Mismatched keyword argument names of llama make GA fix invalid - Githubissues

huggingface / transformers

🤗 Transformers: State-of-the-art Machine Learning for Pytorch, TensorFlow, and JAX.

https://huggingface.co/transformers

Apache License 2.0

135.38k stars 27.09k forks source link

Mismatched keyword argument names of llama make GA fix invalid #34577

Open hiyouga opened 3 weeks ago

hiyouga commented 3 weeks ago

System Info

Transformers 4.47.0.dev0 (latest commit 33868a057c02f0368ba63bd1edb746be38fe3d90)

Who can help?

@ArthurZucker @muellerzr

Information

[X] The official example scripts
[ ] My own modified scripts

Tasks

[ ] An officially supported task in the examples folder (such as GLUE/SQuAD, ...)
[X] My own task or dataset (give details below)

Reproduction

https://github.com/huggingface/transformers/pull/33932 may breaks the logic for the trainer's model_accepts_loss_kwargs. The llama model would not receive a num_items_in_batch argument, making the fix of https://github.com/huggingface/transformers/pull/34283 invalid again

https://github.com/huggingface/transformers/blob/33868a057c02f0368ba63bd1edb746be38fe3d90/src/transformers/trainer.py#L605

Moreover, the names of keyword arguments are different for llama and other models, we might expect the same keyword arguments for different models.

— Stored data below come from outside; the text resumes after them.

(** X1: cleaning only ever deletes: the cleaned text is made of
    characters of the response, in their order, and is never longer. *)
Theorem remove_think_blocks_only_deletes (s : str) :
  remove_think_blocks s `sublist_of` s
  /\ (length (remove_think_blocks s) <= length s)%nat.
Proof.
  split; [apply remove_think_blocks_sublist|].
  apply sublist_length, remove_think_blocks_sublist.
Qed.

Lemma has_pair_suffix gone s : has_pair s -> has_pair (gone ++ s).
Proof.
  intros (a & b & c & ->). exists (gone ++ a), b, c. by rewrite <- app_assoc.
Qed.

(** X2: a response with one segment (the leftmost opening tag, the
    nearest closing tag after it, no further pair behind) is cleaned to
    the text before the segment followed by the text after it without its
    leading white space, trimmed. *)
Theorem remove_think_blocks_one_segment (pre body rest : str) :
  ~ occurs open_tag (pre ++ removelast open_tag) ->
  ~ occurs close_tag (body ++ removelast close_tag) ->
  ~ has_pair rest ->
  remove_think_blocks (pre ++ open_tag ++ body ++ close_tag ++ rest)
  = strip (pre ++ lstrip rest).
Proof.
  intros H1 H2 H3. unfold remove_think_blocks.
  destruct (lstrip_split rest) as (ws & E & Hws).
  assert (~ has_pair (lstrip rest)) as H4.
  { intros H. apply H3. rewrite E. by apply has_pair_suffix. }
  pose proof (lstrip_lstrip rest) as H5.
  revert E H4 H5. generalize (lstrip rest). intros l -> H4 H5.
  rewrite sub_think_pair_step by done. by rewrite sub_think_no_pair.
Qed.

Lemma remove_think_blocks_one_segment_witness :
  remove_think_blocks
    (pystr "Hook: " ++ open_tag ++ pystr "plan" ++ close_tag ++ pystr "   Rates fell. ")
  = strip (pystr "Hook: " ++ lstrip (pystr "   Rates fell. ")).
Proof.
  apply remove_think_blocks_one_segment.
  - intros H. apply find_after_occurs in H. vm_compute in H. by destruct H.
  - intros H. apply find_after_occurs in H. vm_compute in H. by destruct H.
  - apply has_segment_false. vm_compute. reflexivity.
Defined.

Lemma rstrip_spaces_app s ws :
  Forall (fun c => is_space c = true) ws -> rstrip (s ++ ws) = rstrip s.
Proof.
  intros H. unfold rstrip. rewrite rev_app_distr.
  rewrite lstrip_spaces_app; [done | by apply Forall_rev].
Qed.

Lemma rstrip_fixed_snoc s c : is_space c = false -> rstrip (s ++ [c]) = s ++ [c].
Proof.
  intros H. unfold rstrip. rewrite rev_app_distr. simpl. rewrite H. simpl.
  by rewrite rev_involutive.
Qed.

(** A response that is nothing but one reasoning segment between white
    space is cleaned to the empty string. *)
Lemma only_segment_cleaned (ws1 body ws2 : str) :
  Forall (fun c => is_space c = true) ws1 ->
  Forall (fun c => is_space c = true) ws2 ->
  ~ occurs close_tag (body ++ removelast close_tag) ->
  remove_think_blocks (strip (ws1 ++ open_tag ++ body ++ close_tag ++ ws2)) = [].
Proof.
  intros H1 H2 Hb.
  assert (strip (ws1 ++ open_tag ++ body ++ close_tag ++ ws2)
          = [] ++ open_tag ++ body ++ close_tag ++ []) as ->.
  { unfold strip. rewrite lstrip_spaces_app by done.
    assert (lstrip (open_tag ++ body ++ close_tag ++ ws2)
            = open_tag ++ body ++ close_tag ++ ws2) as -> by done.
    rewrite !app_assoc. rewrite rstrip_spaces_app by done.
    rewrite app_nil_r.
    change close_tag with (removelast close_tag ++ [62%N]).
    rewrite !app_assoc. by apply rstrip_fixed_snoc. }
  unfold remove_think_blocks.
  change (sub_think ([] ++ open_tag ++ body ++ close_tag ++ []))
    with (sub_think ([] ++ open_tag ++ body ++ close_tag ++ [] ++ [])).
  rewrite sub_think_pair_step; [done| |done|constructor|done].
  by apply not_occurs_removelast.
Qed.

End MoreCleaning.

(** ** More on generation and retrieval *)

Section MoreGeneration.

Context {Embedding C : Type} `{!Collection Embedding C}.

Implicit Types (w : World Embedding C) (self : TweetGeneratorAgent Embedding C).

Lemma chat_and_clean_some w prompt d :
  outcome (chat_and_clean w prompt) = Ok (Some d) ->
  strip d = d
  /\ exists resp raw,
       ollama_chat w OLLAMA_MODEL_NAME prompt = Ok resp
       /\ response_content resp = Ok raw
       /\ d = remove_think_blocks raw
       /\ d `sublist_of` raw.
Proof.
  rewrite chat_and_clean_outcome.
  destruct (ollama_chat w OLLAMA_MODEL_NAME prompt) as [resp|]; [|done].
  destruct (response_content resp) as [raw|] eqn:E; [|done].
  intros [= <-]. split; [apply remove_think_blocks_trimmed|].
  exists resp, raw. repeat split; try done. apply remove_think_blocks_sublist.
Qed.

(** X3: a draft or an image prompt, when one is returned, is the answer
    of the service to exactly one request with the prompt built from the
    arguments, cleaned: it has no white space at either end and consists
    of characters of the answer in their order. *)
Theorem generation_returns_cleaned_answer w self title content examples draft d :
  (outcome (generate_tweet_draft w self title content examples) = Ok (Some d) ->
     trace (generate_tweet_draft w self title content examples)
     = [EvOllamaChat OLLAMA_MODEL_NAME (draft_prompt title content examples)]
     /\ strip d = d
     /\ exists resp raw,
          ollama_chat w OLLAMA_MODEL_NAME (draft_prompt title content examples) = Ok resp
          /\ response_content resp = Ok raw
          /\ d = remove_think_blocks raw /\ d `sublist_of` raw)
  /\ (outcome (generate_image_prompt w self title draft) = Ok (Some d) ->
        trace (generate_image_prompt w self title draft)
        = [EvOllamaChat OLLAMA_MODEL_NAME (image_prompt title draft)]
        /\ strip d = d
        /\ exists resp raw,
             ollama_chat w OLLAMA_MODEL_NAME (image_prompt title draft) = Ok resp
             /\ response_content resp = Ok raw
             /\ d = remove_think_blocks raw /\ d `sublist_of` raw).
Proof.
  unfold generate_tweet_draft, generate_image_prompt.
  destruct (ollama_available self); simpl; [|by split].
  split; intros H; (split; [apply chat_and_clean_trace | by apply chat_and_clean_some]).
Qed.

End MoreGeneration.

Lemma generation_returns_cleaned_answer_witness :
  trace (generate_tweet_draft Sample.world_up (Sample.agent None true)
           (pystr "Fed cuts rates") (pystr "text") [])
  = [EvOllamaChat OLLAMA_MODEL_NAME
       (draft_prompt (pystr "Fed cuts rates") (pystr "text") [])]
  /\ strip (pystr "Rates fell. #BackToBasic") = pystr "Rates fell. #BackToBasic".
Proof.
  destruct (proj1 (generation_returns_cleaned_answer Sample.world_up
                     (Sample.agent None true) (pystr "Fed cuts rates") (pystr "text")
                     [] [] (pystr "Rates fell. #BackToBasic")))
    as (Ht & Hs & _); [vm_compute; reflexivity|].
  split; [exact Ht | exact Hs].
Defined.

Section PromptSize.

Lemma truncate_content_length (content : str) :
  (length (truncate_content content) <= 2003)%nat.
Proof.
  unfold truncate_content, max_content_length, slice_to.
  destruct (2000 <? length content)%nat eqn:E.
  - rewrite length_app, length_take.
    change (length (pystr "...")) with 3%nat. lia.
  - apply Nat.ltb_ge in E. lia.
Qed.

(** X4: truncation bounds the share of the article in the prompt: the
    truncated text has at most 2003 characters and starts like the
    article, and the draft prompt has 2714 characters of template besides
    the title, the truncated text and the examples. *)
Theorem draft_prompt_size (title content : str) (examples : list scalar) :
  (length (truncate_content content) <= 2003)%nat
  /\ take 2000 (truncate_content content) = take 2000 content
  /\ length (draft_prompt title content examples)
     = (2714 + length title + length (truncate_content content)
        + length (example_tweets_str examples))%nat
  /\ (length (draft_prompt title content examples)
      <= 4717 + length title + length (example_tweets_str examples))%nat.
Proof.
  pose proof (truncate_content_length content) as L.
  assert (length (draft_prompt title content examples)
          = (2714 + length title + length (truncate_content content)
             + length (example_tweets_str examples))%nat) as E.
  { unfold draft_prompt. rewrite !length_app.
    change (length draft_template_intro) with 2476%nat.
    change (length draft_template_after_examples) with 65%nat.
    change (length draft_template_after_title) with 34%nat.
    change (length draft_template_outro) with 139%nat. lia. }
  split; [done|]. split; [|split; [done | lia]].
  unfold truncate_content, max_content_length, slice_to.
  destruct (2000 <? length content)%nat eqn:Hlong; [|done].
  apply Nat.ltb_lt in Hlong.
  rewrite take_app_le by (rewrite length_take; lia).
  by rewrite take_take, Nat.min_id.
Qed.

End PromptSize.

(** ** More on retrieval and population *)

Section MoreStore.

Context {Embedding C : Type} `{!Collection Embedding C}.

Implicit Types (self : TweetGeneratorAgent Embedding C) (col : C).

(** X5: when the encoder raises or gives no embedding, retrieval stops
    after the encoder call, without asking the store, and returns the
    empty list; when the store raises on the query, the result is the
    empty list as well. *)
Theorem find_relevant_tweets_failures self col model (query_text : str) (k : Z) :
  chroma_collection self = Some col ->
  embedding_model self = Some model ->
  ((forall q qs, encode model [query_text] <> Ok (Some (q :: qs))) ->
     find_relevant_tweets self query_text k = ([EvEncode [query_text]], Ok []))
  /\ (forall q qs e,
        encode model [query_text] = Ok (Some (q :: qs)) ->
        col_query col [q] k [pystr "metadatas"] = Raise e ->
        find_relevant_tweets self query_text k
        = ([EvEncode [query_text]; EvQuery [q] k [pystr "metadatas"]], Ok [])).
Proof.
  intros Hc Hm. unfold find_relevant_tweets. rewrite Hc, Hm.
  unfold try_except, bind, call, ret. split.
  - intros Hno. destruct (encode model [query_text]) as [[[|q qs]|]|e]; try done.
    by destruct (Hno q qs).
  - intros q qs e -> Hq. simpl. by rewrite Hq.
Qed.

Lemma text_of_written (tweet : str) :
  text_of (Some {[ pystr "text" := SStr tweet ]}) = Some (SStr tweet).
Proof.
  unfold text_of. rewrite bool_decide_eq_false_2 by apply map_non_empty_singleton.
  apply lookup_singleton_eq.
Qed.

(** X6: what the population step writes, the retrieval step reads back:
    from a query answer that holds metadata written by
    [populate_vector_db], the texts extracted are exactly the tweets, in
    the order of the answer. *)
Theorem written_texts_read_back (tweets : list str) :
  collect_texts {| metadatas := Some [Some (List.map Some (tweet_metadatas tweets))] |}
  = List.map SStr tweets.
Proof.
  rewrite collect_texts_single. unfold tweet_metadatas.
  induction tweets as [|t l IH]; [done|].
  change (omap text_of (Some {[ pystr "text" := SStr t ]}
                        :: List.map Some (List.map (fun tweet => {[ pystr "text" := SStr tweet ]}) l))
          = SStr t :: List.map SStr l).
  change (omap ?f (?x :: ?r)) with (match f x with Some y => y :: omap f r | None => omap f r end).
  by rewrite text_of_written, IH.
Qed.

Lemma populate_final_state col (tweets : list str) (model : Model Embedding) final :
  snd (populate_vector_db (Some col) tweets model) = Some final ->
  final = col
  \/ exists vectors,
       col_add col vectors (tweet_metadatas tweets) (tweet_ids (length tweets))
       = Ok final.
Proof.
  destruct (decide (tweets = [])) as [->|Hne]; [intros [= <-]; by left|].
  rewrite populate_vector_db_run by done.
  unfold populate_try, bind, call, lift, ret, tolist.
  destruct (col_count col) as [n|]; simpl; [|intros [= <-]; by left].
  destruct (0 <? n)%nat; [destruct (col_count col) as [n'|]|]; simpl;
    try (intros [= <-]; by left);
    (destruct (encode model tweets) as [[vectors|]|]; simpl;
     [destruct (col_add col vectors _ _) eqn:Ha; simpl| |]);
    intros [= <-]; first [by left | right; by eexists].
Qed.

(** X7: population keeps the invariant that every row of the collection
    carries a text, when [add] keeps the rows of the collection and
    appends rows of the call (all of them, or all but those it skips); a
    run removes no row and adds no more rows than it has tweets. *)
Theorem populate_keeps_texts col (tweets : list str) (model : Model Embedding) final :
  add_appends col ->
  Forall has_text (col_items col) ->
  snd (populate_vector_db (Some col) tweets model) = Some final ->
  Forall has_text (col_items final)
  /\ (length (col_items col) <= length (col_items final)
      <= length (col_items col) + length tweets)%nat.
Proof.
  intros Hadd Hinv Hfinal.
  apply populate_final_state in Hfinal as [->|(vectors & Ha)]; [split; [done | lia]|].
  apply Hadd in Ha as (added & Hsub & Ha).
  assert (forall items : list (StoredItem Embedding),
            Forall has_text items
            <-> Forall (fun m => is_Some (text_of m)) (List.map item_metadata items)) as Hmap.
  { intros items. by rewrite Forall_fmap. }
  split.
  - apply Hmap. rewrite Ha. apply Forall_app. split; [by apply Hmap|].
    rewrite Forall_fmap. apply Forall_forall. intros m Hm.
    apply (elem_of_sublist _ _ _ Hm) in Hsub. unfold tweet_metadatas in Hsub.
    apply list_elem_of_fmap in Hsub as (t & -> & _).
    cbv [compose]. by rewrite text_of_written.
  - apply (f_equal length) in Ha. apply sublist_length in Hsub.
    rewrite length_app, !length_map in Ha. unfold tweet_metadatas in Hsub.
    rewrite length_map in Hsub. lia.
Qed.

(** X8: a run in which [count] raises, or in which the encoder raises or
    gives nothing, writes nothing and leaves the collection as it was. *)
Theorem populate_fails_closed col (tweets : list str) (model : Model Embedding) :
  (forall n, col_count col <> Ok n)
  \/ (forall vectors, encode model tweets <> Ok (Some vectors)) ->
  List.filter write_call (fst (populate_vector_db (Some col) tweets model)) = []
  /\ snd (populate_vector_db (Some col) tweets model) = Some col.
Proof.
  intros H. destruct (decide (tweets = [])) as [->|Hne]; [done|].
  rewrite populate_vector_db_run by done.
  unfold populate_try, bind, call, lift, ret, tolist.
  destruct (col_count col) as [n|] eqn:Hn; simpl; [|done].
  destruct H as [H|H]; [by destruct (H n)|].
  destruct (0 <? n)%nat; rewrite ?Hn; simpl;
    (destruct (encode model tweets) as [[vectors|]|]; simpl;
     [by destruct (H vectors) | done | done]).
Qed.
(** * mini-cloud: resource ledger, lifecycle manager and cluster scheduler

    A shallow embedding of the Go packages [internal/resourcemanager],
    [internal/docker], [internal/manager], [internal/cluster] and
    [internal/api].

    Conventions of the embedding.
    - Go maps are finite maps ([gmap]).  A [range] over a map visits the
      keys in an order the caller supplies (Go leaves the order
      unspecified) and reads each entry when it is reached.  The ledger's
      sum of the reserved memory, a 64-bit sum that does not depend on the
      order, is a fold over the map; its sum of the reserved CPU, a
      [float64] sum that does depend on it, takes the order.
    - Go's [int] and [int64] are 64-bit two's complement integers: a value
      is a [Z], and every addition and subtraction wraps ([Int64.wrap]).
    - [float64] is the binary64 format of IEEE 754 with its arithmetic
      (round to nearest, ties to even; infinities, signed zeros and NaN):
      a value is a primitive [float].
    - An [error] is its message; [fmt.Errorf("p: %w", err)] is the message
      prefixed with ["p: "].
    - The mutexes are not modelled: every operation runs to completion on
      the state it is given (one request at a time).
    - The Docker daemon is an abstract state machine ([docker.Client]); the
      clock ([time.Now]) and the id generator ([uuid.New]) are arguments. *)

From Stdlib Require Import ZArith Lia Floats.
From stdpp Require Import base option list gmap strings.

#[local] Open Scope Z_scope.
#[local] Set Warnings "-clear-no-such-hyp".
#[local] Set Warnings "-inexact-float".

(** ** 64-bit integers *)

Module Int64.

Definition min_int : Z := - 2 ^ 63.
Definition max_int : Z := 2 ^ 63 - 1.

(** The value a 64-bit register holds after a computation whose exact
    result is [z]. *)
Definition wrap (z : Z) : Z := (z + 2 ^ 63) mod 2 ^ 64 - 2 ^ 63.

Definition add (a b : Z) : Z := wrap (a + b).
Definition sub (a b : Z) : Z := wrap (a - b).

Definition in_range (z : Z) : Prop := min_int <= z <= max_int.

End Int64.

(** ** float64

    The comparisons, the conversion and the one constant of [math] the
    packages use.  Sums, differences and quotients are written with the
    operators of [float]. *)

Module F64.

(** [x <= y], [x < y] and [x > y]: false as soon as one side is NaN. *)
Definition le (x y : float) : bool := PrimFloat.leb x y.
Definition lt (x y : float) : bool := PrimFloat.ltb x y.
Definition gt (x y : float) : bool := PrimFloat.ltb y x.

(** [math.MaxFloat64], (2^53 - 1) * 2^971. *)
Definition MaxFloat64 : float := 0x1.fffffffffffffp+1023.

(** [float64(n)] for a 64-bit integer [n]: the nearest float, ties to
    even. *)
Definition of_int (n : Z) : float :=
  SF2Prim (binary_normalize prec emax n 0 false).

End F64.

(** ** package resourcemanager *)

Module resourcemanager.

https://github.com/huggingface/transformers/blob/33868a057c02f0368ba63bd1edb746be38fe3d90/src/transformers/models/llama/modeling_llama.py#L1146-L1161

https://github.com/huggingface/transformers/blob/33868a057c02f0368ba63bd1edb746be38fe3d90/src/transformers/models/gemma/modeling_gemma.py#L1015-L1030

Expected behavior

The models' forward functions should have a consistent keyword argument list.

ArthurZucker commented 1 week ago

cc @muellerzr I think when reviewing I mentioned something about checking the type rather than names (like start kwarg type) would easily fix this!